Extremely detailed workplace dream that included bleed-thru of some waking real world elements.
Workplace 2 (low-rise office), Urban Neighborhood, My Van (the current van in this dream), a Bicycle
Sort of a West Seattle/Downtown Seattle hybrid, with elements of Hayward–Union City California along the Mission Blvd. corridor with a kind of Maitland/Penrith NSW tenement district feeling, late evening.
A young blonde boss and her latina socialite assistant, a coworker, and the hostile dude.
My van and my C-PAP machine.
My van changed into a bicycle while I was driving.
One of my more common workplace themes, I was being very kindly catered to, almost with a feeling of mercy or charity, having a small desk toward the back of the office floor.
It was getting off work time, not that anyone was watching the clock, and I tried to report back to my boss, a pretty blonde lady. I couldn’t remember her name, and almost slipped-up and called her Farey, the name of one of my first office supervisors when I was in my early 20s.
Unfortunately, I had difficulty talking, similar to the difficulty I have when I am lying in bed with my C–PAP machine on. In the dream, I looked back toward my desk, and saw my C–PAP machine there. I endeavoured to take the mask off.
Next, we were inside the elevator going down, and I again tried to talk to my boss and co-workers, with the same difficulty, and realizing again that my mask was still on. I again attempted to remove my mask, but by this time, everyone had deserted to their next points of interest, which apparently was away from me. It seemed they were all content to be patient to try to listen to me, and were gracious as I thanked them for helping me to have what had been a fine day, but it was somewhat a task for them when I engaged them in conversation.
The office building, as I exited it, was either in, or just on the outskirts of, an urban neighborhood. The houses were older, late 1940s homes, gabled roofs with front verandahs. You see a lot of these kinds of homes in parts of West and North Seattle, and I saw a lot of them in different parts of NSW. No fences. Front yards of greenish-tan grass were separated by driveways. A concrete sidewalk and grassy easement ran along the front of the houses next to the on-the-curb parking where my van was.
There was a sizeable crowd of pedestrians—workers leaving the building and dispersing into the various streets and alleyways. Very few of them were getting into cars, all of them seeming to live close by, which met with the fine, warm late-summer evening.
I got in my van and pulled away from the curb, intent on seeing if anyone from my office were off to remote destinations and would prefer to carpool with me instead of taking public transportation. As it would turn out, all of them, it seemed, were locals, most having turned down what was either a broad ally or a narrow street, lined on one side by apartments and on the other with back yards.
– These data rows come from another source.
(* ===== verification/Deploy.v ===== *)
(** * The contract deployment page: [pages/Deploy]

    [ContractDashboard] lets the administrator pick a template
    ([TemplateSelector], loaded by [services/contractService.ts]), fill in
    its parameters ([ParameterConfig]) and submit; the submission adds a
    pending entry to the list shown by [DeploymentMonitor].  The other tabs
    are [ContractRegistry] (a searchable fixed list), [SecurityControls]
    (switches) and [XLCIntegration] and [TokenDeployment] (forms whose
    submission only logs).

    A parameter value is what the page stores in its [Record<string, any>]:
    a string, a number, a boolean or an array of strings ([pval]); an
    absent key is [undefined].  [new RegExp(pattern).test(value)] is the
    section variable [regex_test]: the theorems hold for every regular
    expression engine. *)

From S2P Require Import Prelude Json.
From Stdlib Require Import Ascii.

Local Open Scope nat_scope.
Local Open Scope string_scope.

(** ** Data ([pages/Deploy/types.ts]) *)

Inductive category : Type := CatToken | CatDefi | CatGovernance | CatUtility.

#[export] Instance category_eq_dec : EqDecision category.
Proof. solve_decision. Defined.

Inductive ptype : Type := TString | TNumber | TBoolean | TAddress | TArray.

Inductive pval : Type :=
| PStr (s : string)
| PNum (n : num)
| PBool (b : bool)
| PArr (l : list string).

Record Validation : Type := {
  v_min : option num;
  v_max : option num;
  v_pattern : option string
}.

Record ContractParameter : Type := {
  p_name : string;
  p_type : ptype;
  p_description : string;
  p_required : bool;
  p_default : option pval;
  p_validation : option Validation
}.

Record ContractTemplate : Type := {
  t_id : string;
  t_name : string;
  t_description : string;
  t_category : category;
  t_version : string;
  t_parameters : list ContractParameter
}.

Inductive dstatus : Type := DPending | DDeploying | DSuccess | DFailed.

Record DeploymentStatus : Type := {
  d_id : string;
  d_contractName : string;
  d_status : dstatus;
  d_address : option string;
  d_txHash : option string;
  d_timestamp : Z;
  d_error : option string
}.

(** ** [Number(s)] on a string

    Surrounding white space is dropped, the empty string is 0, and the
    rest must be a decimal literal: an optional sign, digits with an
    optional fraction, an optional exponent.  [Infinity] and the [0x],
    [0o], [0b] literals, which a number input never produces, give NaN
    here. *)

Definition is_space (c : ascii) : bool :=
  let n := nat_of_ascii c in (Nat.leb 9 n && Nat.leb n 13) || Nat.eqb n 32 || Nat.eqb n 160.

Fixpoint trim_start (s : string) : string :=
  match s with String c s' => if is_space c then trim_start s' else s | EmptyString => EmptyString end.

Definition str_rev (s : string) : string :=
  String.string_of_list_ascii (rev (String.list_ascii_of_string s)).

Definition trim (s : string) : string := str_rev (trim_start (str_rev (trim_start s))).

Fixpoint digits_val (acc : Z) (s : string) : Z :=
  match s with
  | String c s' => digits_val (acc * 10 + Z.of_nat (nat_of_ascii c - 48))%Z s'
  | EmptyString => acc
  end.

Definition take_sign (s : string) : bool * string :=
  match s with
  | String "-"%char r => (true, r)
  | String "+"%char r => (false, r)
  | _ => (false, s)
  end.

(** The exponent part, when an [e] or [E] is followed by digits. *)
Definition take_exponent (s : string) : Z * string :=
  match s with
  | String c r =>
      if (c =? "e")%char || (c =? "E")%char then
        let '(neg, r1) := take_sign r in
        let '(ds, r2) := take_digits r1 in
        if String.eqb ds "" then (0%Z, s)
        else ((if neg then - digits_val 0 ds else digits_val 0 ds)%Z, r2)
      else (0%Z, s)
  | EmptyString => (0%Z, s)
  end.

(** The longest prefix that is a decimal literal, with its value and the
    rest of the text. *)
Definition number_prefix (t : string) : option (Q * string) :=
  let '(neg, t1) := take_sign t in
  let '(ip, t2) := take_digits t1 in
  let '(fp, t3) := match t2 with String "."%char r => take_digits r | _ => ("", t2) end in
  if String.eqb ip "" && String.eqb fp "" then None else
  let '(e, t4) := take_exponent t3 in
  let m := digits_val 0 (ip ++ fp) in
  Some ((inject_Z (if neg then - m else m)%Z * Qpower (inject_Z 10) (e - Z.of_nat (String.length fp))%Z)%Q, t4).

Definition js_Number (s : string) : num :=
  let t := trim s in
  if String.eqb t "" then Fin 0 else
  match number_prefix t with
  | Some (q, EmptyString) => Fin q
  | _ => NaN
  end.

(** [parseFloat(s)]: the literal at the start, after white space. *)
Definition parseFloat (s : string) : num :=
  match number_prefix (trim_start s) with Some (q, _) => Fin q | None => NaN end.

(** [parseInt(s)] in base 10. *)
Definition parseInt10 (s : string) : num :=
  let '(neg, t1) := take_sign (trim_start s) in
  let '(ds, _) := take_digits t1 in
  if String.eqb ds "" then NaN
  else Fin (inject_Z (if neg then - digits_val 0 ds else digits_val 0 ds)%Z).

(** [Number(v)] for the values a parameter input hands over: an array
    converts through its comma-joined text. *)
Definition pval_to_number (v : pval) : num :=
  match v with
  | PStr s => js_Number s
  | PNum n => n
  | PBool b => Fin (if b then 1 else 0)
  | PArr [] => Fin 0
  | PArr [s] => js_Number s
  | PArr _ => NaN
  end.

(** [!value] for a parameter value; [undefined] is [None]. *)
Definition pval_truthy (v : option pval) : bool :=
  match v with
  | None => false
  | Some (PStr s) => negb (String.eqb s "")
  | Some (PNum n) => num_truthy n
  | Some (PBool b) => b
  | Some (PArr _) => true
  end.

(** [e.target.value.split(newline)]. *)
Fixpoint split_lines_go (cur : string) (s : string) : list string :=
  match s with
  | EmptyString => [cur]
  | String c s' =>
      if Nat.eqb (nat_of_ascii c) 10 then cur :: split_lines_go "" s'
      else split_lines_go (cur ++ String c "") s'
  end.

Definition split_lines (s : string) : list string := split_lines_go "" s.

(** ** [ParameterConfig] *)

(** The messages [validateParameter] returns: [This field is required],
    [Value must be at least min], [Value must be at most max],
    [Invalid format]. *)
Inductive param_error : Type :=
| Required
| TooSmall (min : num)
| TooLarge (max : num)
| InvalidFormat.

Record PCState : Type := {
  pc_parameters : gmap string pval;
  pc_errors : gmap string param_error
}.

Definition pc_init : PCState := {| pc_parameters := ∅; pc_errors := ∅ |}.

(** What [handleSubmit] hands on: the next state, the error toast and the
    parameters passed to [onDeploy]. *)
Record PCOutcome : Type := {
  pco_state : PCState;
  pco_toast : option string;
  pco_deploy : option (gmap string pval)
}.

(** What each input of [renderInput] hands to [handleChange] when its text
    changes: the text, or its lines for an array. *)
Definition widget_value (param : ContractParameter) (text : string) : pval :=
  match p_type param with TArray => PArr (split_lines text) | _ => PStr text end.

Section ParameterConfig.

(** [new RegExp(pattern).test(value)]. *)
Variable regex_test : string → string → bool.

(** [typeof value === 'number'] with its [min] and [max] checks; a NaN
    passes both. *)
Definition range_error (val : Validation) (v : option pval) : option param_error :=
  match v with
  | Some (PNum n) =>
      match v_min val with
      | Some m => if num_lt n m then Some (TooSmall m) else None
      | None => None
      end
      ∪ match v_max val with
        | Some x => if num_gt n x then Some (TooLarge x) else None
        | None => None
        end
  | _ => None
  end.

(** [pattern && typeof value === 'string' && !new RegExp(pattern).test(value)]. *)
Definition pattern_error (val : Validation) (v : option pval) : option param_error :=
  match v_pattern val, v with
  | Some pat, Some (PStr s) => if negb (String.eqb pat "") && negb (regex_test pat s) then Some InvalidFormat else None
  | _, _ => None
  end.

Definition validateParameter (param : ContractParameter) (v : option pval) : option param_error :=
  if p_required param && negb (pval_truthy v) then Some Required else
  match p_validation param with
  | Some val => range_error val v ∪ pattern_error val v
  | None => None
  end.

(** The value [handleChange] stores: [value === '' ? '' : Number(value)]
    for a number, [value === 'true'] for a boolean. *)
Definition parse_value (param : ContractParameter) (value : pval) : pval :=
  match p_type param with
  | TNumber => match value with PStr "" => PStr "" | _ => PNum (pval_to_number value) end
  | TBoolean => PBool (match value with PStr s => String.eqb s "true" | _ => false end)
  | _ => value
  end.

Definition handleChange (param : ContractParameter) (value : pval) (st : PCState) : PCState :=
  let parsed := parse_value param value in
  {| pc_parameters := <[p_name param := parsed]> (pc_parameters st);
     pc_errors := match validateParameter param (Some parsed) with
                  | Some e => <[p_name param := e]> (pc_errors st)
                  | None => delete (p_name param) (pc_errors st)
                  end |}.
I was now on a bicycle. There were a lot of cute business girls socializing with their neighbors in the alley, tiki torches burning, and several people had barbeques going, as if it were one big after-work office party.
I got distracted by one young size-1 mini dress and my other cheek got smacked by the elbow of a guy who had been stretching with his hands behind his neck. I said, “Sorry,” as it had been essentially my fault for not watching where I was going.
I was surprised, then, when this guy started running after me, intent on messing me up for my assault. I stopped my bike, and let him catch up (he was only a few paces back). And I was frank with him, saying, “My bad, I was ogling the skirt back there and hadn’t realized I was so close. Forgive?”
But as I was saying it, I realized I was still having a hard time talking, because my C–PAP machine was still on my face.
I woke up realizing that it was already daylight, and that I was late for my friend, Dawn, arriving. Just then the phone rang, and it was Dawn. I answered the phone, only to realize that my C–PAP machine was still on my face. (Dawn, by the way, lives in West Seattle.)
So, admiring a girl in a dress caused offense, again. Eh?
One of the things that stand out in stark detail in this dream was the guy I’d colided with. About 5’11” to 6,’ thin nose with a square tip, blond, wavy hair cut short, light maybe blue eyes behind rectangular glasses, fair complexion if a little shiny with the warm evening.
And of course, apologizing helped. But would it have been better if I hadn’t been distracted by the girl in the first place?
The evening before I had apparently really offended my daughters by having noticed a cute backside at Fry’s Electronics. I hadn’t actually noticed the girl, but it was one of those truly worthy butts. I am now strictly informed that I shouldn’t be noticing some things, which of course means that I am now going to either cease to be human, or at least less of a man, or photographer, or at the very least be less honest about it. Somehow, that feels like a loss to me.